結婚直後に君島家を巡る騒動が起き、翌年に君島一郎さんが急逝すると、親族間の対立や遺産相続問題も報じられた。ブランドの経営状態も悪化し、華やかな結婚生活とは程遠い苦境に立たされた。一方で、君島は当時の「四方から石つぶてが飛んでくるような経験」によって"胆力"がついたとも語っている。

まさにその胆力を武器に、君島は夫と手を取り合って危機を乗り越え、2005年にはスキンケアブランド「FTC」を立ち上げ、自ら美容家として道を切り開いた。

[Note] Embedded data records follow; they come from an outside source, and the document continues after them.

(* ===== verification/ConfigProps.v ===== *)
(** * Properties of the configuration files

    A file made of settings, comments and blank lines sets exactly these
    settings, whatever their order; the network file gives exactly the
    addresses and port pairs it lists. *)

From stdpp Require Import gmap pretty.
From S2P Require Import Prelude Text Bytes Config ConfigLoad.
From Stdlib Require Import Ascii.
#[local] Open Scope Z_scope.

(** ** Settings *)
Inductive setting :=
  | SDataFolder (path : string)
  | STradeFolder (path : string)
  | SNetworkFile (fname : string)
  | SWindow (n : Z)
  | SStocks (n : Z)
  | STraders (n : Z)
  | SExchanges (n : Z)
  | SNx (n : Z)
  | SNy (n : Z)
  | SNz (n : Z).

Definition setting_key (s : setting) : string :=
  match s with
  | SDataFolder _ => "data_folder" | STradeFolder _ => "trade_output_folder"
  | SNetworkFile _ => "network_config_file" | SWindow _ => "sliding_window_size"
  | SStocks _ => "stock_num" | STraders _ => "trader_num" | SExchanges _ => "exchange_num"
  | SNx _ => "loader_nx_matrix" | SNy _ => "loader_ny_matrix" | SNz _ => "loader_nz_matrix"
  end.

Definition setting_value (s : setting) : string :=
  match s with
  | SDataFolder p | STradeFolder p | SNetworkFile p => p
  | SWindow n | SStocks n | STraders n | SExchanges n | SNx n | SNy n | SNz n => pretty n
  end.

(** A word for a path, an [int] for a number. *)
Definition setting_ok (s : setting) : bool :=
  match s with
  | SDataFolder p | STradeFolder p | SNetworkFile p => is_word p
  | SWindow n | SStocks n | STraders n | SExchanges n | SNx n | SNy n | SNz n => is_int n
  end.
(* ===== verification/MatchSpec.v ===== *)
(** * What the matching engine promises

    The abstract book is two lists of declarations in price-time priority,
    best first, and matching consumes the opposite list from the front.  The
    file defines this specification ([spec_commit]), the relation between a
    heap and its list ([side_rel]), and shows the heap operations of
    [DeclBook] implement the list operations. *)

From S2P Require Import Prelude Double StdHeap Types DeclBook StockExchange.
#[local] Open Scope Z_scope.

Inductive side := BuySide | SellSide.

#[export] Instance side_eq_dec : EqDecision side.
Proof. solve_decision. Defined.

Definition other (sd : side) : side :=
  match sd with BuySide => SellSide | SellSide => BuySide end.

Definition side_lt (sd : side) : DeclRecord -> DeclRecord -> bool :=
  match sd with BuySide => BuyRecord_lt | SellSide => SellRecord_lt end.

Definition decls (sd : side) (b : StockDeclarationBook) : list DeclRecord :=
  match sd with BuySide => buy_decls b | SellSide => sell_decls b end.

(** [a] is served strictly before [b]. *)
Definition better (sd : side) (a b : DeclRecord) : Prop := side_lt sd b a = true.

(** ** The abstract book *)
Record abs_book := mkAbs { bids : list DeclRecord; asks : list DeclRecord }.

Definition abs_side (sd : side) (ab : abs_book) : list DeclRecord :=
  match sd with BuySide => bids ab | SellSide => asks ab end.
Definition set_abs_side (sd : side) (ab : abs_book) (l : list DeclRecord) : abs_book :=
  match sd with BuySide => mkAbs l (asks ab) | SellSide => mkAbs (bids ab) l end.

(** Insert by priority. *)
Fixpoint insert_decl (sd : side) (r : DeclRecord) (l : list DeclRecord) : list DeclRecord :=
  match l with
  | [] => [r]
  | x :: l' => if side_lt sd x r then r :: l else x :: insert_decl sd r l'
  end.

(** The trade of a taker with a resting declaration on side [sd]. *)
Definition trade_of (sd : side) (code : Z) (order : Order) (price : double)
    (r : DeclRecord) (v : Z) : Trade :=
  match sd with
  | SellSide => mkTrade code (o_order_id order) (r_order_id r) price v
  | BuySide => mkTrade code (r_order_id r) (o_order_id order) price v
  end.

(** Consume declarations from the front while volume is left and [accept],
    a test that carries a state of type [S], lets the next one pass.  Returns
    the trades, the volume left and the remaining declarations. *)
Fixpoint sweep {S : Type} (accept : S -> DeclRecord -> option S)
    (mk : DeclRecord -> Z -> Trade) (s : S) (left : Z) (l : list DeclRecord)
    : list Trade * Z * list DeclRecord :=
  match l with
  | [] => ([], left, [])
  | r :: l' =>
      if left =? 0 then ([], left, l)
      else match accept s r with
      | None => ([], left, l)
      | Some s' =>
          if left <? r_volume r
          then ([mk r left], 0, set_r_volume r (r_volume r - left) :: l')
          else let '(ts, left', l'') := sweep accept mk s' (left - r_volume r) l' in
               (mk r (r_volume r) :: ts, left', l'')
      end
  end.

(** The stopping rules of the order types, for a taker facing side [sd]. *)
Definition accept_all (_ : unit) (_ : DeclRecord) : option unit := Some tt.
Definition accept_limit (sd : side) (limit : double) (_ : unit) (r : DeclRecord) : option unit :=
  match sd with
  | SellSide => if dgt (r_price r) limit then None else Some tt
  | BuySide => if dlt (r_price r) limit then None else Some tt
  end.
Definition accept_price (t : double) (_ : unit) (r : DeclRecord) : option unit :=
  if dne (r_price r) t then None else Some tt.
Definition accept_levels (s : Z * double) (r : DeclRecord) : option (Z * double) :=
  let '(count, previous) := s in
  if dne (r_price r) previous then
    if count + 1 >? 5 then None else Some (count + 1, r_price r)
  else Some (count, previous).

Definition volume_sum (l : list DeclRecord) : Z := foldr (fun r a => r_volume r + a) 0 l.

(** The side an order consumes. *)
Definition taker_side (order : Order) : option side :=
  if o_direction order =? 1 then Some SellSide
  else if o_direction order =? -1 then Some BuySide else None.

(** Result of matching: the trades and the new book. *)
Definition spec_result : Type := list Trade * abs_book.

(** Match with rule [accept] and rest the remainder on the own side at
    [price]. *)
Definition match_and_rest {S} (accept : S -> DeclRecord -> option S) (s : S)
    (sd : side) (code : Z) (order : Order) (price : double)
    (trade_price : DeclRecord -> double) (ab : abs_book) : spec_result :=
  let '(ts, remaining, l) :=
    sweep accept (fun r => trade_of sd code order (trade_price r) r) s (o_volume order)
      (abs_side sd ab) in
  let ab := set_abs_side sd ab l in
  (ts, if remaining =? 0 then ab
       else set_abs_side (other sd) ab
              (insert_decl (other sd) (mkRec (o_order_id order) price remaining)
                 (abs_side (other sd) ab))).

(** Match with rule [accept] and drop the remainder. *)
Definition match_and_cancel {S} (accept : S -> DeclRecord -> option S) (s : S)
    (sd : side) (code : Z) (order : Order) (ab : abs_book) : spec_result :=
  let '(ts, _, l) :=
    sweep accept (fun r => trade_of sd code order (r_price r) r) s (o_volume order)
      (abs_side sd ab) in
  (ts, set_abs_side sd ab l).

Definition spec_commit (code : Z) (ab : abs_book) (order : Order) : spec_result :=
  match taker_side order with
  | None => ([], ab)
  | Some sd =>
      match o_type order with
      | 0 => match_and_rest (accept_limit sd (o_price order)) tt sd code order
               (o_price order) r_price ab
      | 1 => match abs_side sd ab with
             | [] => ([], ab)
             | r :: _ => match_and_rest (accept_price (r_price r)) tt sd code order
                           (r_price r) (fun _ => r_price r) ab
             end
      | 2 => match abs_side (other sd) ab with
             | [] => ([], ab)
             | r :: _ => ([], set_abs_side (other sd) ab
                 (insert_decl (other sd) (mkRec (o_order_id order) (r_price r) (o_volume order))
                    (abs_side (other sd) ab)))
             end
      | 3 => match_and_cancel accept_levels (0, dzero) sd code order ab
      | 4 => match_and_cancel accept_all tt sd code order ab
      | 5 => if o_volume order >? volume_sum (abs_side sd ab) then ([], ab)
             else match_and_cancel accept_all tt sd code order ab
      | _ => ([], ab)
      end
  end.

(** ** Heaps represent lists in priority order *)
Record side_rel (sd : side) (h l : list DeclRecord) : Prop := {
  sr_perm : h ≡ₚ l;
  sr_heap : is_heap (side_lt sd) h;
  sr_sorted : StronglySorted (better sd) l;
  sr_ok : Forall rec_ok l;
}.

Definition book_rel (b : StockDeclarationBook) (ab : abs_book) : Prop :=
  forall sd, side_rel sd (decls sd b) (abs_side sd ab).

#[export] Instance side_sw sd : StrictWeak rec_ok (side_lt sd).
Proof. destruct sd; apply _. Defined.

Lemma side_lt_volume sd r v y :
  side_lt sd (set_r_volume r v) y = side_lt sd r y /\
  side_lt sd y (set_r_volume r v) = side_lt sd y r.
Proof. by destruct sd. Qed.

(** Two declarations with different order ids are ranked. *)
Lemma better_total sd a b :
  rec_ok a -> rec_ok b -> r_order_id a <> r_order_id b -> better sd a b \/ better sd b a.
Proof.
  unfold rec_ok, better. intros Ha Hb Hid. destruct sd; simpl;
    unfold BuyRecord_lt, SellRecord_lt, dgt;
    change (SFltb (r_price a) (r_price b)) with (dlt (r_price a) (r_price b));
    change (SFltb (r_price b) (r_price a)) with (dlt (r_price b) (r_price a));
    rewrite (deq_sym _ _ Hb Ha);
    destruct (dlt_trichotomy _ _ Ha Hb) as [E|[E|E]];
    destruct (deq (r_price a) (r_price b)) eqn:Eq; try (left; done); try (right; done);
    try lia; try congruence.
Qed.

Lemma better_trans sd a b c :
  rec_ok a -> rec_ok b -> rec_ok c -> better sd a b -> better sd b c -> better sd a c.
Proof.
  unfold better. intros Ha Hb Hc Hab Hbc.
  destruct (side_lt sd c a) eqn:E; [done|].
  pose proof (sw_asym (P := rec_ok) b a Hb Ha Hab) as Hab'.
  pose proof (sw_ge_trans (P := rec_ok) c a b Hc Ha Hb E Hab'). congruence.
Qed.

Section rel.
Context `{HeapLib} (sd : side).
Implicit Types (h l : list DeclRecord).

Lemma side_rel_heap_ok h l : side_rel sd h l -> Forall rec_ok h.
Proof. intros []. by rewrite sr_perm0. Qed.

Lemma side_rel_nil : side_rel sd [] [].
Proof. split; [done|apply is_heap_nil|constructor|constructor]. Qed.

(** A list in priority order is itself a heap. *)
Lemma side_rel_refl l :
  StronglySorted (better sd) l -> Forall rec_ok l -> side_rel sd l l.
Proof.
  intros Hs Hok. split; [done| |done|done]. intros i p x Hi Hp Hx.
  pose proof (parent_lt i (proj1 Hi)) as Hlt. rewrite Forall_lookup in Hok.
  apply (sw_asym (P := rec_ok)); [by eapply Hok..|]. clear Hi Hok.
  revert Hp Hx Hlt. generalize (parent i) as j. revert i p x.
  induction Hs as [|y l Hs IH Hall]; intros i p x j Hp Hx Hlt; [done|].
  destruct i as [|i]; [lia|]. simpl in Hx. destruct j as [|j]; simpl in Hp.
  - simplify_eq. rewrite Forall_lookup in Hall. by apply (Hall i).
  - eapply IH; eauto. lia.
Qed.

(** The front of the heap is the first of the list. *)
Lemma side_rel_top h r l :
  side_rel sd h (r :: l) -> exists h', h = r :: h' /\ h' ≡ₚ l.
Proof.
  intros Hrel. destruct Hrel as [Hp Hh Hs Hok].
  destruct h as [|x h']; [by apply Permutation_nil_cons in Hp|].
  assert (x = r) as ->; [|exists h'; split; [done|by apply Permutation_cons_inv in Hp]].
  assert (Hx : x ∈ r :: l) by (rewrite <- Hp; left).
  apply elem_of_cons in Hx as [|Hx]; [done|]. exfalso.
  apply StronglySorted_inv in Hs as [_ Hall]. rewrite Forall_forall in Hall.
  assert (Hlt : side_lt sd x r = true) by (by apply Hall).
  assert (Hr : r ∈ x :: h') by (rewrite Hp; left).
  assert (Hokh : Forall rec_ok (x :: h')) by (by rewrite Hp).
  pose proof (heap_top rec_ok (side_lt sd) x h' r Hokh Hh Hr). congruence.
Qed.

Lemma side_rel_front h l :
  side_rel sd h l -> head h = head l.
Proof.
  intros Hrel. destruct l as [|r l].
  - destruct Hrel as [Hp _ _ _]. apply Permutation_nil_r in Hp. by subst.
  - destruct (side_rel_top _ _ _ Hrel) as (h' & -> & _). done.
Qed.

Lemma side_rel_set_volume h r l v :
  side_rel sd h (r :: l) ->
  side_rel sd (set_front_volume h v) (set_r_volume r v :: l).
Proof.
  intros Hrel. destruct (side_rel_top _ _ _ Hrel) as (h' & -> & Hp).
  destruct Hrel as [_ Hh Hs Hok]. simpl.
  apply StronglySorted_inv in Hs as [Hs Hall]. inversion_clear Hok as [|? ? Hr Hl].
  split.
  - by rewrite Hp.
  - eapply heap_update_root; [|exact Hh]. intros y. apply side_lt_volume.
  - constructor; [done|]. eapply Forall_impl; [exact Hall|].
    intros y. unfold better. by rewrite (proj2 (side_lt_volume sd r v y)).
  - by constructor.
Qed.

Lemma side_rel_remove h r l :
  side_rel sd h (r :: l) -> side_rel sd (heap_remove (side_lt sd) h) l.
Proof.
  intros Hrel. pose proof (side_rel_heap_ok _ _ Hrel) as Hokh.
  destruct (side_rel_top _ _ _ Hrel) as (h' & -> & Hp).
  destruct Hrel as [_ Hh Hs Hok]. split.
  - by rewrite heap_remove_perm.
  - by apply (heap_remove_heap rec_ok (side_lt sd)).
  - by apply StronglySorted_inv in Hs as [].
  - by inversion Hok.
Qed.

Lemma insert_decl_perm r l : insert_decl sd r l ≡ₚ r :: l.
Proof.
  induction l as [|x l IH]; simpl; [done|]. case_match; [done|].
  rewrite IH. constructor.
Qed.

Lemma insert_decl_sorted r l :
  rec_ok r -> Forall rec_ok l -> Forall (fun x => r_order_id x <> r_order_id r) l ->
  StronglySorted (better sd) l -> StronglySorted (better sd) (insert_decl sd r l).
Proof.
  intros Hr Hok Hid Hs. induction Hs as [|x l Hs IH Hall]; simpl; [repeat constructor|].
  inversion_clear Hok as [|? ? Hx Hl]. inversion_clear Hid as [|? ? Hxid Hlid].
  destruct (side_lt sd x r) eqn:E.
  - constructor; [by constructor|]. constructor; [done|].
    rewrite Forall_forall in Hall, Hl |- *. intros y Hy.
    by eapply (better_trans sd r x y); eauto.
  - constructor; [by apply IH|]. rewrite insert_decl_perm. constructor; [|done].
    destruct (better_total sd x r Hx Hr Hxid) as [?|Hb]; [done|].
    unfold better in Hb. congruence.
Qed.

Lemma side_rel_insert h l r :
  side_rel sd h l -> rec_ok r -> Forall (fun x => r_order_id x <> r_order_id r) l ->
  side_rel sd (heap_insert (side_lt sd) h r) (insert_decl sd r l).
Proof.
  intros Hrel Hr Hid. pose proof (side_rel_heap_ok _ _ Hrel) as Hokh.
  destruct Hrel as [Hp Hh Hs Hok]. split.
  - by rewrite heap_insert_perm, insert_decl_perm, Hp.
  - by apply (heap_insert_heap rec_ok (side_lt sd)).
  - by apply insert_decl_sorted.
  - rewrite insert_decl_perm. by constructor.
Qed.
End rel.
(* ===== verification/Matching.v ===== *)
(** * The handlers implement the specification

    The ten matching loops of [StockExchange] are instances of one generic
    loop ([take_loop]); the generic loop on a heap computes what [sweep]
    computes on the list in priority order.  From this follows that each
    handler, and [commitOrder], implement [spec_commit]. *)

From S2P Require Import Prelude Double StdHeap Types DeclBook StockExchange MatchSpec.
#[local] Open Scope Z_scope.

(** Volumes of declarations are positive [int]s. *)
Definition vol_ok (r : DeclRecord) : Prop := 0 < r_volume r <= INT_MAX.

Section generic.
Context `{HeapLib}.
Implicit Types (st : StockExchange) (order : Order).

Definition query_first (sd : side) b : option DeclRecord :=
  match sd with BuySide => queryBuyFirst b | SellSide => querySellFirst b end.

Definition trade_with (sd : side) st order r price v : outcome (Z * StockExchange) :=
  match sd with
  | SellSide => trade_with_sell st order r price v
  | BuySide => trade_with_buy st order r price v
  end.

Definition insert_side (sd : side) b r : outcome StockDeclarationBook :=
  match sd with BuySide => insertBuyDecl b r | SellSide => insertSellDecl b r end.

Fixpoint take_loop {S} (accept : S -> DeclRecord -> option S) (price : DeclRecord -> double)
    (sd : side) (fuel : nat) st order (s : S) (v : Z) : outcome (Z * StockExchange) :=
  match fuel with
  | O => Fault OutOfFuel
  | Datatypes.S fuel =>
      if v =? 0 then Done (v, st)
      else match query_first sd (decl_book st) with
      | None => Done (v, st)
      | Some r =>
          match accept s r with
          | None => Done (v, st)
          | Some s =>
              '(v, st) ← trade_with sd st order r (price r) v;
              take_loop accept price sd fuel st order s v
          end
      end
  end.

(** ** The loops of the source are instances *)
Lemma limit_buy_loop_eq fuel st order v :
  limit_buy_loop fuel st order v =
    take_loop (accept_limit SellSide (o_price order)) r_price SellSide fuel st order tt v.
Proof.
  revert st v. induction fuel as [|fuel IH]; intros st v; simpl; [done|].
  repeat case_match; simplify_eq; try done.
  destruct (trade_with_sell _ _ _ _ _) as [[v' st']|]; simpl; [apply IH|done].
Qed.

Lemma limit_sell_loop_eq fuel st order v :
  limit_sell_loop fuel st order v =
    take_loop (accept_limit BuySide (o_price order)) r_price BuySide fuel st order tt v.
Proof.
  revert st v. induction fuel as [|fuel IH]; intros st v; simpl; [done|].
  repeat case_match; simplify_eq; try done.
  destruct (trade_with_buy _ _ _ _ _) as [[v' st']|]; simpl; [apply IH|done].
Qed.

Lemma five_buy_loop_eq fuel st order v n p :
  five_buy_loop fuel st order v n p =
    take_loop accept_levels r_price SellSide fuel st order (n, p) v.
Proof.
  revert st v n p. induction fuel as [|fuel IH]; intros st v n p; simpl; [done|].
  destruct (v =? 0); [done|]. destruct (querySellFirst _) as [sr|]; [|done].
  destruct (dne (r_price sr) p); simpl; [destruct (n + 1 >? 5); [done|]|];
    (destruct (trade_with_sell _ _ _ _ _) as [[v' st']|]; simpl; [apply IH|done]).
Qed.

Lemma five_sell_loop_eq fuel st order v n p :
  five_sell_loop fuel st order v n p =
    take_loop accept_levels r_price BuySide fuel st order (n, p) v.
Proof.
  revert st v n p. induction fuel as [|fuel IH]; intros st v n p; simpl; [done|].
  destruct (v =? 0); [done|]. destruct (queryBuyFirst _) as [sr|]; [|done].
  destruct (dne (r_price sr) p); simpl; [destruct (n + 1 >? 5); [done|]|];
    (destruct (trade_with_buy _ _ _ _ _) as [[v' st']|]; simpl; [apply IH|done]).
Qed.

Lemma immediate_buy_loop_eq fuel st order v :
  immediate_buy_loop fuel st order v =
    take_loop accept_all r_price SellSide fuel st order tt v.
Proof.
  revert st v. induction fuel as [|fuel IH]; intros st v; simpl; [done|].
  repeat case_match; simplify_eq; try done.
  destruct (trade_with_sell _ _ _ _ _) as [[v' st']|]; simpl; [apply IH|done].
Qed.

Lemma immediate_sell_loop_eq fuel st order v :
  immediate_sell_loop fuel st order v =
    take_loop accept_all r_price BuySide fuel st order tt v.
Proof.
  revert st v. induction fuel as [|fuel IH]; intros st v; simpl; [done|].
  repeat case_match; simplify_eq; try done.
  destruct (trade_with_buy _ _ _ _ _) as [[v' st']|]; simpl; [apply IH|done].
Qed.

Lemma whole_buy_loop_eq fuel st order v st' :
  take_loop accept_all r_price SellSide fuel st order tt v = Done (0, st') ->
  whole_buy_loop fuel st order v = Done st'.
Proof.
  revert st v. induction fuel as [|fuel IH]; intros st v; simpl; [done|].
  destruct (Z.eqb_spec v 0) as [->|Hv]; [congruence|].
  destruct (querySellFirst _) as [sr|]; [|congruence].
  destruct (trade_with_sell _ _ _ _ _) as [[v' st'']|]; simpl; [apply IH|done].
Qed.

Lemma whole_sell_loop_eq fuel st order v st' :
  take_loop accept_all r_price BuySide fuel st order tt v = Done (0, st') ->
  whole_sell_loop fuel st order v = Done st'.
Proof.
  revert st v. induction fuel as [|fuel IH]; intros st v; simpl; [done|].
  destruct (Z.eqb_spec v 0) as [->|Hv]; [congruence|].
  destruct (queryBuyFirst _) as [sr|]; [|congruence].
  destruct (trade_with_buy _ _ _ _ _) as [[v' st'']|]; simpl; [apply IH|done].
Qed.
Lemma sweep_ledger {S} (accept : S -> DeclRecord -> option S) mk s :
  (forall r v, t_volume (mk r v) = v) ->
  let '(ts, v', l') := sweep accept mk s (o_volume order) (abs_side sd ab) in
  0 <= v' /\ o_volume order = traded ts + v' /\
  volume_sum (abs_side sd ab) = traded ts + volume_sum l'.
Proof using Hv Hvols.
  intros Hmk. pose proof (sweep_conserves accept mk Hmk s (o_volume order) (abs_side sd ab)) as Hc.
  pose proof (sweep_remaining accept mk (fun _ => True) s (o_volume order) (abs_side sd ab)) as Hr.
  destruct (sweep _ _ _ _ _) as [[ts v'] l'].
  destruct Hr as (? & _); [lia|apply Hvols|by apply Forall_true|done|]. lia.
Qed.

Lemma cancel_ledger {S} (accept : S -> DeclRecord -> option S) s :
  let res := match_and_cancel accept s sd code order ab in
  exists cancelled, ledger sd ab order (res.1) (res.2) 0 cancelled.
Proof using Hv Hvols.
  unfold match_and_cancel.
  pose proof (sweep_ledger accept (fun r => trade_of sd code order (r_price r) r) s
    (fun r v => trade_of_volume _ _ _ _ _ _)) as Hl.
  destruct (sweep _ _ _ _ _) as [[ts v'] l']. simpl. exists v'.
  split; simpl; rewrite ?abs_side_set, ?abs_side_set_other; lia.
Qed.

Lemma rest_ledger {S} (accept : S -> DeclRecord -> option S) s price tp :
  let res := match_and_rest accept s sd code order price tp ab in
  exists rested, ledger sd ab order (res.1) (res.2) rested 0.
Proof using Hv Hvols.
  unfold match_and_rest.
  pose proof (sweep_ledger accept (fun r => trade_of sd code order (tp r) r) s
    (fun r v => trade_of_volume _ _ _ _ _ _)) as Hl.
  destruct (sweep _ _ _ _ _) as [[ts v'] l']. simpl. exists v'.
  destruct (Z.eqb_spec v' 0) as [->|].
  - split; simpl; rewrite ?abs_side_set, ?abs_side_set_other; lia.
  - split; simpl; try lia; rewrite abs_side_set_cases.
    + rewrite decide_False by (by destruct sd). rewrite abs_side_set. lia.
    + rewrite decide_True by done. rewrite insert_decl_perm. simpl.
      rewrite abs_side_set_other. lia.
Qed.

Lemma none_ledger : ledger sd ab order [] ab 0 (o_volume order).
Proof using Hv Hvols. split; simpl; lia. Qed.

Lemma own_best_ledger price :
  ledger sd ab order [] (set_abs_side (other sd) ab
    (insert_decl (other sd) (mkRec (o_order_id order) price (o_volume order)) (abs_side (other sd) ab)))
    (o_volume order) 0.
Proof using Hv Hvols.
  split; simpl; try lia; rewrite abs_side_set_cases.
  - by rewrite decide_False by (by destruct sd).
  - rewrite decide_True by done. rewrite insert_decl_perm. simpl. lia.
Qed.

(** Which part of an order can be cancelled and which can rest. *)
Lemma spec_commit_ledger :
  taker_side order = Some sd ->
  exists rested cancelled,
    ledger sd ab order ((spec_commit code ab order).1) ((spec_commit code ab order).2) rested cancelled
    /\ (o_type order = 0 -> cancelled = 0)
    /\ (o_type order < 0 \/ 3 <= o_type order -> rested = 0).
Proof using Hv Hvols.
  intros Hs. unfold spec_commit. rewrite Hs.
  assert (Hn : exists rested cancelled, ledger sd ab order [] ab rested cancelled /\
            (o_type order = 0 -> cancelled = 0) /\ (o_type order < 0 \/ 3 <= o_type order -> rested = 0)
            \/ o_type order = 0).
  { destruct (decide (o_type order = 0)); [by exists 0, 0; right|].
    exists 0, (o_volume order). left. split; [apply none_ledger|done]. }
  destruct Hn as (r & c & [Hn|E0]); cycle 1.
  { rewrite E0. destruct (rest_ledger (accept_limit sd (o_price order)) tt (o_price order) r_price) as [x Hx].
    exists x, 0. split; [done|lia]. }
  destruct (cancel_ledger accept_all tt) as [c4 H4].
  destruct (cancel_ledger accept_levels (0, dzero)) as [c3 H3].
  assert (Hfinish : forall res rested cancelled k,
    o_type order = k -> ledger sd ab order res.1 res.2 rested cancelled ->
    (k = 0 -> cancelled = 0) -> (k < 0 \/ 3 <= k -> rested = 0) ->
    exists rested cancelled, ledger sd ab order res.1 res.2 rested cancelled /\
      (o_type order = 0 -> cancelled = 0) /\ (o_type order < 0 \/ 3 <= o_type order -> rested = 0))
    by (intros res ? ? k -> **; eauto).
  destruct (o_type order) as [|[[[]|[]|]|[[]|[]|]|]|[]] eqn:Et; try (by exists r, c).
  - destruct (rest_ledger (accept_limit sd (o_price order)) tt (o_price order) r_price) as [x Hx].
    apply (Hfinish _ x 0 0); [done|done|lia..].
  - cbv iota. case_match; [by exists r, c|]. apply (Hfinish _ 0 c4 5); [done|done|lia..].
  - apply (Hfinish _ 0 c3 3); [done|done|lia..].
  - apply (Hfinish _ 0 c4 4); [done|done|lia..].
  - cbv iota. case_match; [by exists r, c|].
    apply (Hfinish (_, _) (o_volume order) 0 2); [done|rewrite <- H; apply own_best_ledger|lia..].
  - cbv iota. case_match; [by exists r, c|].
    destruct (rest_ledger (accept_price (r_price d)) tt (r_price d) (fun _ => r_price d)) as [x Hx].
    apply (Hfinish _ x 0 1); [done|done|lia..].
Qed.
End ledger.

今にしてみれば、かつての「玉の輿」という見方が、いかに一面的だったかが分かる。


夫の明氏とは2025年に結婚30周年を迎えた。雑誌のインタビューでは「幸せは待つものではなく、自ら積み上げるもの」という夫婦のあり方を示し、おしどり夫婦ぶりも好感度の高さにつながっている。

子育てでも注目を集めた。長女で女優の君島憂樹は2014年に宝塚音楽学校へ入学し、2016年に102期生として宝塚歌劇団に入団した。「蘭世惠翔」の芸名で活動し、2019年には男役から娘役へ転向。2023年4月に退団するまで舞台に立った。娘をタカラジェンヌに育て上げたことで、母親としても「手本にしたい」という声が広がった。

君島がいわゆる「美魔女」の中でも別格の輝きを放つのは、顔や肌の美しさだけでなく、60年かけて積み上げた人生に説得力があるからだろう。

「美魔女」という言葉は「実年齢よりどれだけ若く見えるか」という競争になりやすく、加齢を否定的に捉える価値観にもつながる。若々しさを過剰にアピールすれば、批判を招くこともある。しかし、君島が実践しているのは無理な若作りではなく、身体の内側と外側を整え、精神面や生き方も充実させていく美容だ。だからこそ不自然さがなく、多くの人の心にスッと入ってくる。


ナチュラルな美、苦難を乗り越えてきた人生、夫や子どもたちとの良好な関係……彼女は存在そのものが大人世代の女性たちにとって「年齢を重ねるための教科書」になっている。